Thankfully, these were not live fire exercises, so those who did not “survive” combat encounters were merely stunned. Even Krasnaya would be fine, albeit after some rest; a stun round from a high caliber sniper rifle directly to the face was rather nasty, after all.


“Alright,” Ivan said, grabbing the bottle off of the table. “Any ideas how to get out of here and back to extraction? Can’t say I’m keen on giving the Lieutenant out there any more target practice if I can avoid it.”

“I agree,” replied Lee. “I wouldn’t be surprised if the Lieutenant just shot the ‘objective’ right in our hands.”


“She wouldn’t dare!” Ivan gripped the bottle just a little tighter, his knuckles whitening over the neck. “I was looking forward to draining this back at base with everyone!”

“You honestly think we’ll get to keep this? Command’s probably just making us fetch their stuff.”


“Lame!” whined Ivan in reply.

“Suck it up, man. You let anything happen to that bottle, you get to explain to the Captain why she doesn’t have her vodka.”


Suddenly Ivan was clutching the bottle as if his life depended on it, his face nearly as white as his knuckles.

“Point still stands,” Lee noted, taking a very careful glance out of one of the very small windows at the dark clouds gathering over the horizon. “We need a way out of here that doesn’t involve us getting picked off one by one by sniper fire. Anyone have any Pokemon left?”


The squad had a Blastoise and a wounded Typhlosion left between them. In other words, not much. Many Pokemon had fallen during the initial assault phase and they were all out of revival items. Lee frowned.

Image Credit - John Powell

There were no paths in or out with reliable cover and, looking at the remainder of the squadron, it was clear they lacked numbers for another big rush. Lee teetered on the verge of despair until the increasing snowfall against the window gave him an idea.

“The weather’s getting bad out there. I’m—”

“No shit it’s getting bad, more problems for us!”

“—willing to bet a blizzard is coming. When it does, we can use it for cover against that sniper fire.”


“... so we use the environment to our advantage,” Ivan mused. “Shit, I’m glad at least one of us was paying attention in training. Alright, let’s do this.”

And so they waited as the storm set in.

The freezing air stung Ivan’s lungs as he ran, panting in the heavy snowstorm. So far their play seemed to be working, as they encountered very little resistance back along the way they had come. Best of all, there was no sniper fire.


“How far are we from the extraction point?” he shouted. It was difficult to make himself heard over the howling wind, and the air was cold enough that it hurt to speak, but he was used to it now after a month in Nolnaya.

“We’re almost halfway there!” came the blizzard-muffled reply from one of his comrades in the front. “Visibility is obscured but the way looks clear so far, I don’t see any—”


A high scream from behind them cut him off, and Ivan whipped around, peering back to see who had made the noise, but the only thing before his eyes were the heavy white flakes of the falling snow, and the only sound he could hear over the roaring wind was his own breath.

“What was that?”

“I don’t know! What’s going on?”

“Who did we—”

The sound of gunfire cut off his comrade as yet another yell rang through the cold air. Ivan gripped his rifle tighter and dove into cover, his eyes darting around what he had thought was a deserted road; it seemed they weren’t alone.


“Where the hell are they coming from?!”

“What are we dealing with? Human contacts, or Pokemon?”

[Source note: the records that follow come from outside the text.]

Lemma listener_ids_wrap_witness :
  issued init [OpOn 0 1 5 Immediate; OpOff 1; OpOnce 0 2 6 Async] = [1%Z; 2%Z] /\
  let ids := issued init [OpOn 0 1 5 Immediate; OpOff 1; OpOnce 0 2 6 Async] in
  (forall k, (k < length ids)%nat -> nth k ids 0%Z = ((Z.of_nat k + 1) mod UINT_MOD)%Z) /\
  counter (run init [OpOn 0 1 5 Immediate; OpOff 1; OpOnce 0 2 6 Async])
    = (Z.of_nat (length ids) mod UINT_MOD)%Z /\
  ((Z.of_nat (length ids) < UINT_MOD)%Z -> StronglySorted Z.lt ids) /\
  ((UINT_MOD < Z.of_nat (length ids))%Z ->
     nth (Z.to_nat UINT_MOD) ids 0%Z = nth 0 ids 0%Z).
Proof.
  split; [reflexivity|].
  exact (listener_ids_wrap [OpOn 0 1 5 Immediate; OpOff 1; OpOnce 0 2 6 Async]).
Defined.

(** C7 fails at the wrap of the 32-bit counter: after 2^32 - 1 calls to
    [On], the next call returns id 0, which is not greater than the first
    id 1. *)
Lemma On_id_after_wrap_not_greater : ~ ids_strictly_increase.
Proof.
  intros H.
  set (o := OpOn 0 0 0 Immediate).
  set (N := Z.to_nat (UINT_MOD - 1)).
  assert (HN : Z.of_nat N = (UINT_MOD - 1)%Z).
  { unfold N. pose proof UINT_MOD_pos. rewrite Z2Nat.id by lia. reflexivity. }
  clearbody N.
  assert (Hreg : nregs (repeat o N) = N) by (apply nregs_repeat; reflexivity).
  destruct (issued_init (repeat o N)) as [Hids Hcnt].
  specialize (H (repeat o N) o ((counter (run init (repeat o N)) + 1) mod UINT_MOD)%Z
                eq_refl).
  rewrite Hids, Hcnt, Hreg, HN in H.
  pose proof UINT_MOD_pos as Hpos.
  rewrite (Z.mod_small (UINT_MOD - 1)) in H by (unfold UINT_MOD, uint_bits; lia).
  replace (UINT_MOD - 1 + 1)%Z with UINT_MOD in H by lia.
  rewrite Z.mod_same in H by lia.
  assert (HS : N = S (N - 1)) by (unfold UINT_MOD, uint_bits in HN; lia).
  rewrite HS in H. simpl in H. inversion H as [|? ? H1 _]; subst.
  rewrite Z.mod_small in H1 by (unfold UINT_MOD, uint_bits; lia). lia.
Qed.

Lemma On_id_fresh_before_wrap_witness :
  (Z.of_nat (nregs [OpOn 0 1 5 Immediate; OpOnce 0 1 6 Async]) < UINT_MOD - 1)%Z /\
  Forall (fun j => (j < 3)%Z) (issued init [OpOn 0 1 5 Immediate; OpOnce 0 1 6 Async]).
Proof.
  split; [vm_compute; reflexivity|].
  apply (On_id_fresh_before_wrap _ (OpOn 2 4 7 ThreadLocal) 3).
  - vm_compute; reflexivity.
  - reflexivity.
Defined.

(** C6 fails once the 32-bit counter has wrapped: X and Y both carry id 1,
    the first [Off 1] removes X and the second removes Y. *)
Lemma Off_twice_after_wrap_removes_other : ~ off_unknown_noop_and_twice_harmless.
Proof.
  intros [_ H]. specialize (H (wrap_ops ++ [OpOn 0 0 1 Immediate]) 1%Z).
  rewrite (@wrap_duplicate no_throw) in H. unfold wrap_Y in H.
  revert H. generalize (S wrap_count) as a. intros a H.
  unfold Off in H. simpl in H. injection H as Hreg. discriminate Hreg.
Qed.

Lemma Off_unknown_noop_and_idempotent_witness :
  Forall (fun kv => listenerId (obj (snd kv)) <> 7%Z) (reg (run init [OpOn 0 1 5 Immediate])) /\
  Off (run init [OpOn 0 1 5 Immediate]) 7 = run init [OpOn 0 1 5 Immediate] /\
  (count_id 1 (reg (run init [OpOn 0 1 5 Immediate])) <= 1)%nat /\
  Off (Off (run init [OpOn 0 1 5 Immediate]) 1) 1 = Off (run init [OpOn 0 1 5 Immediate]) 1.
Proof.
  assert (H7 : Forall (fun kv => listenerId (obj (snd kv)) <> 7%Z)
                 (reg (run init [OpOn 0 1 5 Immediate]))).
  { constructor; [simpl; discriminate|constructor]. }
  assert (H1 : (count_id 1 (reg (run init [OpOn 0 1 5 Immediate])) <= 1)%nat).
  { vm_compute. lia. }
  split; [exact H7|split; [|split; [exact H1|]]].
  - apply (proj1 Off_unknown_noop_and_idempotent). exact H7.
  - apply (proj2 Off_unknown_noop_and_idempotent). exact H1.
Defined.

(** C3 fails once the counter has wrapped: Y is registered with id 1 while
    X still holds id 1; [Off 1] removes X, and the next [Emit] runs Y. *)
Lemma Off_after_wrap_misses_listener : ~ off_silences_listener.
Proof.
  intros H.
  specialize (H wrap_ops 0 0%Z 1 false Immediate [] [OpEmit 5 0 []]
                (Called 5 (mkPtr (S wrap_count) (mkListener 1 false Immediate 0 1)) [])).
  cbv zeta in H. rewrite (@wrap_reached no_throw) in H.
  revert H. generalize (S wrap_count) as a. intros a H.
  apply H; [|reflexivity].
  unfold Off, new_events. simpl. left. reflexivity.
Qed.

Lemma Off_silences_listener_before_wrap_witness :
  (Z.of_nat (nregs [OpOn 1 3 9 Async] + 1 + nregs [OpEmit 0 7 []]) < UINT_MOD)%Z /\
  let s0 := run init [OpOn 1 3 9 Async] in
  let lid := fst (AddEventListener s0 2 7 4 false ThreadLocal) in
  let p := mkPtr (heap s0) (mkListener lid false ThreadLocal 2 4) in
  let s2 := Off (run (snd (AddEventListener s0 2 7 4 false ThreadLocal)) [OpEmit 0 7 []]) lid in
  forall ev, In ev (new_events s2 (run s2 [OpEmit 0 7 [1%Z]; OpProcessEvents 2])) ->
    ~ emitted_for p ev.
Proof.
  split; [vm_compute; reflexivity|].
  apply (Off_silences_listener_before_wrap [OpOn 1 3 9 Async] 2 7 4 false ThreadLocal
           [OpEmit 0 7 []] [OpEmit 0 7 [1%Z]; OpProcessEvents 2]).
  vm_compute. reflexivity.
Defined.



(** C1 witness: a ThreadLocal record under event 7, then two Immediate
    listeners; no callback throws, and [Emit] runs the two in order. *)
Lemma Emit_immediate_in_registration_order_witness :
  let s0 := run init [OpOn 3 7 13 ThreadLocal] in
  let s1 := run s0 (on_ops 7 [(1%nat, 10%nat); (2%nat, 11%nat)]) in
  Forall (fun q => forall tr, cb_throws (callback (obj q)) [5%Z] tr = false) (snapshot s1 7) /\
  exists ps,
    snapshot s1 7 = snapshot s0 7 ++ ps /\
    map (fun p => callback (obj p)) ps = map snd [(1%nat, 10%nat); (2%nat, 11%nat)] /\
    Forall immediate_listener ps /\
    new_events s1 (Emit s1 4 7 [5%Z]) =
      map (emit_event 4 [5%Z]) (snapshot s0 7) ++ map (fun p => Called 4 p [5%Z]) ps.
Proof.
  intros s0 s1.
  assert (Hnt : Forall (fun q => forall tr, cb_throws (callback (obj q)) [5%Z] tr = false)
                       (snapshot s1 7))
    by (apply List.Forall_forall; intros q _ tr; reflexivity).
  split; [exact Hnt|].
  exact (Emit_immediate_in_registration_order [OpOn 3 7 13 ThreadLocal] 7
           [(1%nat, 10%nat); (2%nat, 11%nat)] 4 [5%Z] Hnt).
Defined.

(** C1 counterexample: if the first of two Immediate callbacks under event
    7 throws, the exception ends [Emit] and the second one is never
    called. *)
Lemma Emit_throwing_callback_stops_later_ones :
  ~ @emit_runs_registered_in_order (throws_on 10).
Proof.
  intros H.
  assert (Hnd : List.NoDup (map snd [(1%nat, 10%nat); (1%nat, 11%nat)])).
  { simpl. constructor; [simpl; lia|constructor; [simpl; lia|constructor]]. }
  specialize (H [] 7%Z [(1%nat, 10%nat); (1%nat, 11%nat)] 2%nat [] Hnd).
  cbv zeta in H. destruct H as (ps & Hcb & Hf).
  apply (f_equal (@length _)) in Hcb. rewrite length_map in Hcb. simpl in Hcb.
  match type of Hf with
  | context [new_events ?a ?b] =>
      let v := eval vm_compute in (new_events a b) in change (new_events a b) with v in Hf
  end.
  apply (f_equal (@length _)) in Hf. rewrite length_map in Hf. simpl in Hf.
  match type of Hf with context [if ?b then _ else _] => destruct b end; simpl in Hf; lia.
Qed.




Lemma Emitters_independent_witness :
  Forall (fun io => fst io <> 1%nat) two_emitters_ops /\
  w_emitters (world_run two_emitters two_emitters_ops) !! 1%nat
    = w_emitters two_emitters !! 1%nat.
Proof.
  split.
  - repeat constructor; simpl; lia.
  - apply (Emitters_independent two_emitters two_emitters_ops 1%nat).
    repeat constructor; simpl; lia.
Defined.

Lemma AddEventListener_Off_roundtrip_witness :
  (Z.of_nat (nregs [OpOn 0 7 5 Immediate; OpOnce 1 7 6 ThreadLocal]) + 1 < UINT_MOD)%Z /\
  m_registry (em (Off (snd (AddEventListener
                              (run init [OpOn 0 7 5 Immediate; OpOnce 1 7 6 ThreadLocal])
                              2 7 9 false Async))
                      (fst (AddEventListener
                              (run init [OpOn 0 7 5 Immediate; OpOnce 1 7 6 ThreadLocal])
                              2 7 9 false Async))))
  = m_registry (em (run init [OpOn 0 7 5 Immediate; OpOnce 1 7 6 ThreadLocal])).
Proof.
  split; [vm_compute; reflexivity|].
  apply AddEventListener_Off_roundtrip. vm_compute; reflexivity.
Defined.

Lemma registered_ids_distinct_witness :
  (Z.of_nat (nregs [OpOn 0 7 5 Immediate; OpOnce 1 7 6 Async; OpOn 2 8 7 ThreadLocal]) < UINT_MOD)%Z /\
  List.NoDup (map (fun kv => listenerId (obj (snd kv)))
    (m_registry (em (run init [OpOn 0 7 5 Immediate; OpOnce 1 7 6 Async; OpOn 2 8 7 ThreadLocal])))).
Proof.
  split; [vm_compute; reflexivity|].
  apply registered_ids_distinct. vm_compute; reflexivity.
Defined.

“I’m … not sure! Visibility is too low! I can’t … wait … what the hell is that? I don’t—”


Another scream, this time closer. Ivan peeked around the corner and saw snow that seemed far too red for just a training exercise. Somehow his blood began to run even colder, and he ducked back down.

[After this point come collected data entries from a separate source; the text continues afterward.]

(** X20: a string with no ['.'] and no [':'] (the empty string included) passes
    neither as an [A] nor as an [AAAA] target, and, when non-empty, makes
    [ValidateNameserver] return the IPv4 error when it is the [IPv4] address. *)
Theorem X20_address_needs_a_separator :
  forall (re : option (string -> bool)) (t : string),
    Forall (fun b => b <> ch_dot /\ b <> ch_colon) (bytes t) ->
    isValidTarget re "A" t = false /\ isValidTarget re "AAAA" t = false
    /\ (t <> "" -> forall (other : string) (p : Z),
          snd (ValidateNameserver (mkNameserver t other p)) = Some (errIPv4 t)).
Proof.
  intros re t H.
  assert (Hp : net.ParseIP t = None).
  { unfold net.ParseIP. apply ParseIP_scan_no_separator.
    eapply Forall_impl; [exact H|]. intros b [H1 H2]. apply sepChar_false; assumption. }
  rewrite isValidTarget_A, isValidTarget_AAAA, Hp. split; [reflexivity | split; [reflexivity|]].
  intros Ht other p. rewrite ValidateNameserver_snd. unfold nameserverFailures. simpl.
  apply String.eqb_neq in Ht. rewrite Ht, Hp. reflexivity.
Qed.

Lemma X20_address_needs_a_separator_witness :
  isValidTarget None "A" "localhost" = false /\ isValidTarget None "AAAA" "localhost" = false
  /\ ("localhost" <> "" -> forall (other : string) (p : Z),
        snd (ValidateNameserver (mkNameserver "localhost" other p))
        = Some (errIPv4 "localhost")).
Proof.
  apply (X20_address_needs_a_separator None "localhost").
  vm_compute. repeat constructor; discriminate.
Defined.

“Alright, if they’re attacking and evading us in this hailstorm,” he heard Lee call out from the other side of the snowed in street, “then they might be using Ice Pokemon! Do we still have that Typhlosion?”


The question was met with only silence.


Suddenly Ivan heard light footsteps in the snow behind him. He quickly turned around, raised his rifle, and saw …


The only thing Ivan saw was everything going black.

Inspector Gorovich prowled through the streets of Lower Nolnaya City looking for clues. Far from the industrial zone, this area was really only notable only for the local university plus a host of residential buildings. The most recent victim had ties to both.


The Inspector had already spoken to her roommate, although she wasn’t particularly helpful as she wasn’t able to provide any additional information other than what was already in the missing persons report. He doubted very much that she was involved, especially given his theory that the recent string of missing persons were all connected.

But, of the seven victims reported missing, only three were either students or faculty here: the rest lived or worked elsewhere in the city. Gorovich frowned. He could practically hear the Chief’s voice in his head, dismissing his theory.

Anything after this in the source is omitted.